Prilosec, Nexium, Other Heartburn Drugs to Undergo Safety Review Following Hip Fracture ReportsDec 11, 2007 | Parker Waichman LLP
Prilosec, Nexium and other proton pump inhibitors could increase the risk of patients’ suffering hip fractures, prompting the Food & Drug Administration (FDA) to initiate a safety review of the popular heartburn medications. At the same time, the FDA said that a just concluded review of Prilosec and Nexium did not find that the drugs put people at a higher risk of heart problems.
Prilosec and Nexium belong to a class of drugs called proton pump inhibitors. These medications provide a pronounced and long-lasting reduction of gastric acid production that relieves symptoms of severe heartburn, GERD, ulcers and other stomach ailments. In addition to AstraZeneca’s Nexium and Prilosec, other proton pump inhibitors include Wyeth's Protonix and Eisai Inc's Aciphex. Nexium, with sales of more than $5 billion last year, is AstraZeneca’s best selling medication, and was the world’s second best selling drug in 2006. Prilosec and Nexium are sold as prescription medications by AstraZeneca, while an over-the-counter version of Prilosec is sold by Proctor & Gamble.

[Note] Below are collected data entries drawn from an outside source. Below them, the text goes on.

(** C20: a process that goes to sleep with an empty bucket is lost. sched makes
    it runnable and switches, and when the scheduler has picked it again sched
    goes on to its second switch, with the tick it read before, in the state
    RUNNING. The CPU is then idle, and the process is on no CPU; and however
    the other processes and the scheduler go on, with forks, exits, waits,
    sleeps, wakeups and kills in any order, it stays in the state RUNNING, so
    the scheduler never picks it. Only ps can end that: it puts a process to
    sleep again whose tick is ahead of the scheduler's, and then a wakeup or a
    kill can reach it. *)
Theorem empty_bucket_loses_process {F} `{FsEnv F} (s : pk F) i chan fatcat current_tick :
  proc_inv s -> cur s = Some i -> p_bucket (getp s i) < 1 ->
  exists s',
    (sleep chan ;; scheduler_return fatcat current_tick i ;;
     let* picked := scheduler_pick i in
     sched_resumed i (ticks s) ;; scheduler_return fatcat current_tick i ;; ret picked) s = Ok true s' /\
    cur s' = None /\
    forall s2, rtc kop s' s2 ->
      p_state (getp s2 i) = RUNNING /\ cur s2 <> Some i /\ scheduler_pick i s2 = Ok false s2 /\
      forall me u utable r s3, let p := getp s2 i in
        ps_one me u utable i s2 = Ok r s3 ->
        0 <= p_avail p < i32 (p_time p + p_avail p - p_last p) -> p_state (getp s3 i) = SLEEPING.
Proof.
  intros Hinv Hc Hb. assert (i < length (procs s))%nat as Hi.
  { destruct (inv_live s i Hinv Hc) as (c & Hi & _). apply lookup_lt_Some in Hi. unfold cores in Hi. by rewrite length_map in Hi. }
  destruct (sleep_empty_run s i chan) as (s2 & E2 & St2 & L2); [done | lia | done |].
  destruct (scheduler_return_run s2 i fatcat current_tick) as (s3 & E3 & St3 & L3 & C3); [lia|].
  destruct (scheduler_pick_run s3 i) as (s4 & E4 & St4 & L4 & C4); [lia | congruence |].
  destruct (sched_resumed_run s4 i (ticks s)) as (s5 & E5 & St5 & L5); [lia|].
  destruct (scheduler_return_run s5 i fatcat current_tick) as (s6 & E6 & St6 & L6 & C6); [lia|].
  assert (lost i s6) as Hlost.
  { split_and!; [|congruence|congruence]. apply (kop_inv s4); [apply (kop_inv s3); [apply (kop_inv s); [done|]|]|].
    - apply (step_sleep _ _ chan i fatcat current_tick); [done | by rewrite (bind_run _ _ _ _ _ E2)].
    - by apply (step_pick _ _ i true).
    - apply (step_resumed _ _ i (ticks s) fatcat current_tick); [done | by rewrite (bind_run _ _ _ _ _ E5)]. }
  rewrite (bind_run _ _ _ _ _ E2), (bind_run _ _ _ _ _ E3), (bind_run _ _ _ _ _ E4), (bind_run _ _ _ _ _ E5),
    (bind_run _ _ _ _ _ E6).
  exists s6. split_and!; [done | done |]. intros t Hr. apply (lost_forever i) in Hr as (Ht & St & Ct); [|done].
  split_and!; [done | done | |].
  - unfold scheduler_pick, theproc, gets, bind at 1. by rewrite St, bool_decide_eq_false_2.
  - intros me u utable r s7 p E Hp. eapply ps_one_sleeps; [exact E | | exact Hp].
    pose proof (inv_len t Ht) as Hl. pose proof (inv_len s Hinv). unfold cores in *. rewrite length_map in *. lia.
Qed.

(** ** Witness

    init waits, its child, which has a child of its own, exits, and init reaps
    it and is left with the grandchild. *)

Definition demo_family : pk unit :=
  Pk ([demo_proc RUNNING 1 1 None; demo_proc RUNNABLE 2 1 (Some 0%nat); demo_proc SLEEPING 3 1 (Some 1%nat)] ++
      replicate 61 zero_proc)
    4 (Some 0%nat) (Some 0%nat) 0 no_memory None (replicate 7 0) 0 0x80010000 tt.
Definition after {A} (r : res (pk unit) A) : pk unit := match r with Ok _ s => s | Stop _ s => s end.
Definition wait_and_switch : M (pk unit) unit :=
  let* r := wait 0 in if r is None then scheduler_return true 5 0 else fault "".
Definition family_waits : pk unit := after (wait_and_switch demo_family).
Definition family_child : pk unit := after (scheduler_pick 1 family_waits).
Definition family_exited : pk unit :=
  after ((@exit unit no_files 3 ;; scheduler_return true 5 1) family_child).
Definition family_init : pk unit := after (scheduler_pick 0 family_exited).
Definition family_reaped : pk unit := after (wait 0 family_init).

Lemma demo_family_inv : proc_inv demo_family.
Proof.
  assert (forall i c, cores demo_family !! i = Some c ->
    (i = 0%nat /\ c = (RUNNING, None, 1)) \/ (i = 1%nat /\ c = (RUNNABLE, Some 0%nat, 2)) \/
    (i = 2%nat /\ c = (SLEEPING, Some 1%nat, 3)) \/ c = (UNUSED, None, 0)) as Hc.
  { intros [|[|[|i]]] c Hi; [injection Hi as <-; auto 6.. |].
    right. right. right. change (replicate 61 (UNUSED, @None nat, 0) !! i = Some c) in Hi.
    by apply lookup_replicate in Hi as [-> _]. }
  split; [|intros i [= <-]; exists RUNNING, None, 1; done].
  split.
  - reflexivity.
  - reflexivity.
  - intros i par pid [(_ & [=])|[(_ & [=])|[(_ & [=])|[= -> ->]]]]%Hc; auto.
  - intros i st par pid [(_ & [= -> -> ->])|[(_ & [= -> -> ->])|[(_ & [= -> -> ->])|[= -> -> ->]]]]%Hc Hst; cbn; lia || done.
  - intros i j st par st' par' pid Hi Hj Hp.
    apply Hc in Hi as [(-> & [= -> -> ->])|[(-> & [= -> -> ->])|[(-> & [= -> -> ->])|[= -> -> ->]]]];
      apply Hc in Hj as [(-> & [=])|[(-> & [=])|[(-> & [=])|[=]]]]; done.
  - intros i st q pid [(_ & [=])|[(_ & [= -> -> ->])|[(_ & [= -> -> ->])|[=]]]]%Hc;
      [exists RUNNING, None, 1; done | exists RUNNABLE, (Some 0%nat), 2; done].
  - exists 0%nat, RUNNING, 1. split_and!; [done..|]. intros i st par pid Hi Hst.
    assert (below (parent_of (cores demo_family)) 0 1) as H1 by (apply (below_child _ _ _ 0); [done | constructor]).
    apply Hc in Hi as [(-> & _)|[(-> & _)|[(-> & _)|[= -> -> ->]]]];
      [constructor | exact H1 | by apply (below_child _ _ _ 1) | done].
Qed.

In 2006, a British study found that taking Nexium, Prilosec and other proton pump inhibitors for a year or more raised the risk of a broken hip significantly in people over 50. The study, published in the December 2006 “Journal of the American Medical Association”, looked at medical records of more than 145,000 patients in England, where the average age of the patients was 77. The patients who used proton pump inhibitors for more than a year had a 44 percent higher risk of hip fracture than nonusers. The longer the patients took the drugs, the higher their risk. The researchers speculated that when the drugs reduce acid in the stomach, they also make it more difficult for the body to absorb bone-building calcium. That can lead to weaker bones and fractures.
At a briefing of reporters yesterday, the FDA said that it would begin a safety review of proton pump inhibitors to assess the hip fracture risk associated with these drugs. "Internally we've looked at the issue and we've asked the sponsors to send additional information and analysis," Joyce Orrick, deputy director in the gastroenterology unit at the FDA said during the briefing.

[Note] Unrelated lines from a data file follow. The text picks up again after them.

(* ===== verification/Journal.v ===== *)
(** * What fs.c asks of the rest of the kernel

    [Journal]: the buffer cache and the log, as fs.c calls them, with their
    promise: between begin_op and end_op a block reads as its last logged
    contents. The cache and the log are finite: a run may end in the panic of
    an exhausted cache or of an oversized transaction, and [wp] states what
    holds of a run up to these two. [CopyEnv]: either_copyin and
    either_copyout. Each has a small executable instance. *)

From stdpp Require Import base gmap list strings.
From Stdlib Require Import ZArith Lia.
From S2P Require Import Prelude Bytes Bio.

(** ** Runs up to resource exhaustion *)

Definition exhausted (e : stop) : Prop :=
  e = Panic "bget: no buffers" \/ e = Panic "too big a transaction".

Definition wp {S A} (m : M S A) (s : S) (Q : A -> S -> Prop) : Prop :=
  match m s with Ok a s' => Q a s' | Stop e _ => exhausted e end.

(** ** The interfaces *)

Class Journal (J : Type) : Type := {
  jn_bread : Z -> Z -> M J nat;         (* bread(dev, blockno) *)
  jn_data : J -> nat -> block;          (* bp->data *)
  jn_set : nat -> block -> M J unit;    (* stores through bp->data *)
  jn_log_write : nat -> M J unit;
  jn_brelse : nat -> M J unit;
  jn_initlog : Z -> Z -> Z -> M J unit; (* initlog(dev, sb): logstart, nlog *)
  jn_begin_op : M J unit;
  jn_end_op : M J unit;
}.

Class JournalLaws (J : Type) `{Journal J} : Type := {
  (** the buffers the caller holds, by block, and what the blocks read as *)
  jrep : J -> (Z -> option nat) -> (Z -> block) -> Prop;
  jn_ext : forall j H V H' V', jrep j H V -> (forall b, H' b = H b) -> (forall b, V' b = V b) -> jrep j H' V';
  jn_held : forall j H V b i, jrep j H V -> H b = Some i -> jn_data j i = V b;
  jn_bread_ok : forall j H V b, jrep j H V -> H b = None ->
    wp (jn_bread ROOTDEV b) j (fun i j' => jrep j' (at_ H b (Some i)) V);
  jn_update_ok : forall j H V b i d, jrep j H V -> H b = Some i ->
    wp (jn_set i d ;; jn_log_write i) j (fun _ j' => jrep j' H (at_ V b d));
  jn_brelse_ok : forall j H V b i, jrep j H V -> H b = Some i ->
    wp (jn_brelse i) j (fun _ j' => jrep j' (at_ H b None) V);
}.

(** either_copyout(user, dst, bytes) and either_copyin(., user, src, len),
    which returns the bytes it has stored when it stopped. *)
Class CopyEnv (U : Type) : Type := {
  ce_copyout : bool -> Z -> list Z -> M U Z;
  ce_copyin : bool -> Z -> Z -> M U (Z * list Z);
  ce_byte : bool -> U -> Z -> Z;        (* the byte at a user or kernel address *)
}.

Class CopyEnvLaws (U : Type) `{CopyEnv U} : Type := {
  ce_copyout_ok : forall user dst bs u, exists r u',
    ce_copyout user dst bs u = Ok r u' /\
    (r = -1 /\ user = true \/
     r = 0 /\
     (forall k b, bs !! k = Some b -> ce_byte user u' (dst + Z.of_nat k) = b) /\
     (forall a, 0 <= a -> a < dst \/ dst + Z.of_nat (length bs) <= a -> ce_byte user u' a = ce_byte user u a));
  ce_copyin_ok : forall user src n u, 0 <= n -> exists r bs,
    ce_copyin user src n u = Ok (r, bs) u /\
    (r = -1 /\ user = true \/ r = 0 /\ Z.of_nat (length bs) = n /\
     forall k b, bs !! k = Some b -> b = ce_byte user u (src + Z.of_nat k));
}.

(** ** The calculus of [wp] *)

Lemma wp_ret {S A} (a : A) (s : S) (Q : A -> S -> Prop) : Q a s -> wp (ret a) s Q.
Proof. done. Qed.

Lemma wp_bind {S A B} (m : M S A) (k : A -> M S B) s Q :
  wp m s (fun a s' => wp (k a) s' Q) -> wp (bind m k) s Q.
Proof. unfold wp, bind. by destruct (m s). Qed.

Lemma wp_mono {S A} (m : M S A) s (Q Q' : A -> S -> Prop) :
  wp m s Q -> (forall a s', Q a s' -> Q' a s') -> wp m s Q'.
Proof. unfold wp. destruct (m s); auto. Qed.

Lemma wp_bind_mono {S A B} (m : M S A) (k : A -> M S B) s (P : A -> S -> Prop) Q :
  wp m s P -> (forall a s', P a s' -> wp (k a) s' Q) -> wp (bind m k) s Q.
Proof. intros Hm Hk. apply wp_bind. by eapply wp_mono. Qed.

Lemma wp_get {S} (s : S) (Q : S -> S -> Prop) : Q s s -> wp get s Q.
Proof. done. Qed.
Lemma wp_gets {S A} (f : S -> A) (s : S) (Q : A -> S -> Prop) : Q (f s) s -> wp (gets f) s Q.
Proof. done. Qed.
Lemma wp_modify {S} (f : S -> S) (s : S) (Q : unit -> S -> Prop) : Q tt (f s) -> wp (modify f) s Q.
Proof. done. Qed.

Lemma wp_zoom {S T A} (l : lens S T) (m : M T A) s (Q : A -> S -> Prop) :
  wp m (view l s) (fun a t => Q a (over l t s)) -> wp (zoom l m) s Q.
Proof. unfold wp, zoom. by destruct (m (view l s)). Qed.

(** ** A journal that never runs out *)

Record flat : Type := Flat {
  f_blocks : gmap Z block;
  f_held : gset Z;
}.

Definition f_read (j : flat) (b : Z) : block := default zero_block (f_blocks j !! b).
Definition f_name (i : nat) : Z := default 0 (decode_nat i).

#[export] Instance flat_journal : Journal flat := {
  jn_bread dev b := fun j =>
    if decide (b ∈ f_held j) then Stop (Sleep b) j
    else Ok (encode_nat b) (Flat (f_blocks j) ({[b]} ∪ f_held j));
  jn_data j i := f_read j (f_name i);
  jn_set i d := modify (fun j => Flat (<[f_name i := d]> (f_blocks j)) (f_held j));
  jn_log_write i := ret tt;
  jn_brelse i := fun j =>
    if decide (f_name i ∈ f_held j) then Ok tt (Flat (f_blocks j) (f_held j ∖ {[f_name i]}))
    else Stop (Panic "brelse") j;
  jn_initlog dev start n := ret tt;
  jn_begin_op := ret tt;
  jn_end_op := ret tt;
}.

Lemma f_name_encode b : f_name (encode_nat b) = b.
Proof. unfold f_name. by rewrite decode_encode_nat. Qed.

#[export] Program Instance flat_laws : JournalLaws flat := {
  jrep j H V := (forall b, f_read j b = V b) /\
    forall b, H b = if decide (b ∈ f_held j) then Some (encode_nat b) else None;
}.
Next Obligation.
  intros j H V H' V' [HV HH] EH EV. split; intros b; [by rewrite EV | by rewrite EH].
Qed.
Next Obligation.
  intros j H V b i [HV HH] Hb. rewrite HH in Hb. case_decide; [|done]. injection Hb as <-. simpl.
  by rewrite f_name_encode.
Qed.
Next Obligation.
  intros j H V b [HV HH] Hb. unfold wp, jn_bread, flat_journal. rewrite HH in Hb.
  destruct (decide (b ∈ f_held j)); [done|]. split; [exact HV|]. intros c. unfold at_. cbn [f_held].
  destruct (Z.eqb_spec c b) as [->|Hne].
  - rewrite decide_True by set_solver. done.
  - rewrite HH. destruct (decide (c ∈ f_held j)), (decide (c ∈ {[b]} ∪ f_held j)); set_solver.
Qed.
Next Obligation.
  intros j H V b i d [HV HH] Hb. rewrite HH in Hb. case_decide; [|done]. injection Hb as <-.
  unfold wp, bind, jn_set, flat_journal, modify, ret, jn_log_write. rewrite f_name_encode. split; [|exact HH].
  intros c. unfold f_read, at_. cbn [f_blocks]. destruct (Z.eqb_spec c b) as [->|Hne].
  - by rewrite lookup_insert_eq.
  - rewrite lookup_insert_ne by done. apply HV.
Qed.
Next Obligation.
  intros j H V b i [HV HH] Hb. rewrite HH in Hb. case_decide; [|done]. injection Hb as <-.
  unfold wp, jn_brelse, flat_journal. rewrite f_name_encode, decide_True by done. split; [exact HV|].
  intros c. unfold at_. cbn [f_held]. destruct (Z.eqb_spec c b) as [->|Hne].
  - rewrite decide_False by set_solver. done.
  - rewrite HH. destruct (decide (c ∈ f_held j)), (decide (c ∈ f_held j ∖ {[b]})); set_solver.
Qed.

(** ** A copy environment: two byte memories, the user one of a given size *)

Record mems : Type := Mems { m_user : list Z; m_kernel : gmap Z Z }.

Fixpoint put_bytes (m : gmap Z Z) (a : Z) (bs : list Z) : gmap Z Z :=
  match bs with
  | [] => m
  | b :: bs => put_bytes (<[a := b]> m) (a + 1) bs
  end.

Definition mems_byte (user : bool) (u : mems) (a : Z) : Z :=
  if user then byte_at (m_user u) a else default 0 (m_kernel u !! a).
Definition in_user (u : mems) (a n : Z) : bool := (0 <=? a) && (a + n <=? Z.of_nat (length (m_user u))).

#[export] Instance mems_env : CopyEnv mems := {
  ce_copyout user dst bs := fun u =>
    if user : bool then
      if in_user u dst (Z.of_nat (length bs)) then Ok 0 (Mems (splice (m_user u) dst bs) (m_kernel u))
      else Ok (-1) u
    else Ok 0 (Mems (m_user u) (put_bytes (m_kernel u) dst bs));
  ce_copyin user src n := fun u =>
    if user && negb (in_user u src n) then Ok (-1, []) u
    else Ok (0, map (fun k => mems_byte user u (src + k)) (seqZ 0 n)) u;
  ce_byte := mems_byte;
}.

Lemma put_bytes_out bs : forall m a x,
  x < a \/ a + Z.of_nat (length bs) <= x -> put_bytes m a bs !! x = m !! x.
Proof.
  induction bs as [|b bs IH]; intros m a x Hx; cbn [put_bytes length] in *; [done|].
  rewrite IH by lia. apply lookup_insert_ne. lia.
Qed.
Lemma put_bytes_in bs : forall m a k b,
  bs !! k = Some b -> put_bytes m a bs !! (a + Z.of_nat k) = Some b.
Proof.
  induction bs as [|c bs IH]; intros m a k b Hk; [done|]. destruct k; simpl in Hk; cbn [put_bytes].
  - injection Hk as ->. rewrite put_bytes_out by lia. rewrite Z.add_0_r. apply lookup_insert_eq.
  - replace (a + Z.of_nat (S k)) with (a + 1 + Z.of_nat k) by lia. by apply IH.
Qed.

#[export] Program Instance mems_laws : CopyEnvLaws mems := {}.
Next Obligation.
  intros user dst bs u. unfold ce_copyout, ce_byte, mems_env, in_user.
  destruct user; [|eexists _, _; split; [reflexivity|]; right; split; [done|]; split].
  - destruct (_ && _) eqn:Eb; [|eexists _, _; split; [reflexivity|]; auto]. bool_to_prop.
    eexists _, _. split; [reflexivity|]. right. split; [done|]. cbn [mems_byte m_user]. split.
    + intros k b Hk. apply lookup_lt_Some in Hk as Hl. rewrite byte_at_splice by lia.
      rewrite (proj2 (Z.leb_le _ _)), (proj2 (Z.ltb_lt _ _)) by lia. cbn [andb]. unfold byte_at.
      replace (Z.to_nat (dst + Z.of_nat k - dst)) with k by lia. by rewrite Hk.
    + intros a Ha Hd. rewrite byte_at_splice by lia.
      destruct (Z.leb_spec dst a), (Z.ltb_spec a (dst + Z.of_nat (length bs))); done || lia.
  - intros k b Hk. cbn [mems_byte m_kernel]. by rewrite (put_bytes_in _ _ _ _ _ Hk).
  - intros a _ Ha. cbn [mems_byte m_kernel]. by rewrite put_bytes_out.
Qed.
Next Obligation.
  intros user src n u Hn. unfold ce_copyin, ce_byte, mems_env.
  destruct user, (in_user u src n); cbn [negb andb]; eexists _, _; (split; [reflexivity|]); auto; right.
  all: split; [done|]; split; [rewrite length_map, length_seqZ; lia|].
  all: intros k b Hk; rewrite list_lookup_fmap in Hk;
    apply fmap_Some in Hk as (x & Hx & ->); apply lookup_seqZ in Hx as [-> _]; done.
Qed.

At the same briefing, the FDA said that a separate safety review of Nexium and Prilosec had not found that the medications increased patients’ risk of heart problems. The heart issue had been raised earlier this year after two small studies suggested a greater risk of heart attacks, heart failure and heart-related sudden death from the drugs than from a common surgery to remedy severe reflux disease. After reviewing that research, the FDA discovered more patients getting the drugs already had a history of heart attacks, skewing the results of both studies. The FDA also said that it looked at 14 studies of Prilosec, the older of the two drugs, and was not able to conclude that there was an increased heart attack risk with the drug.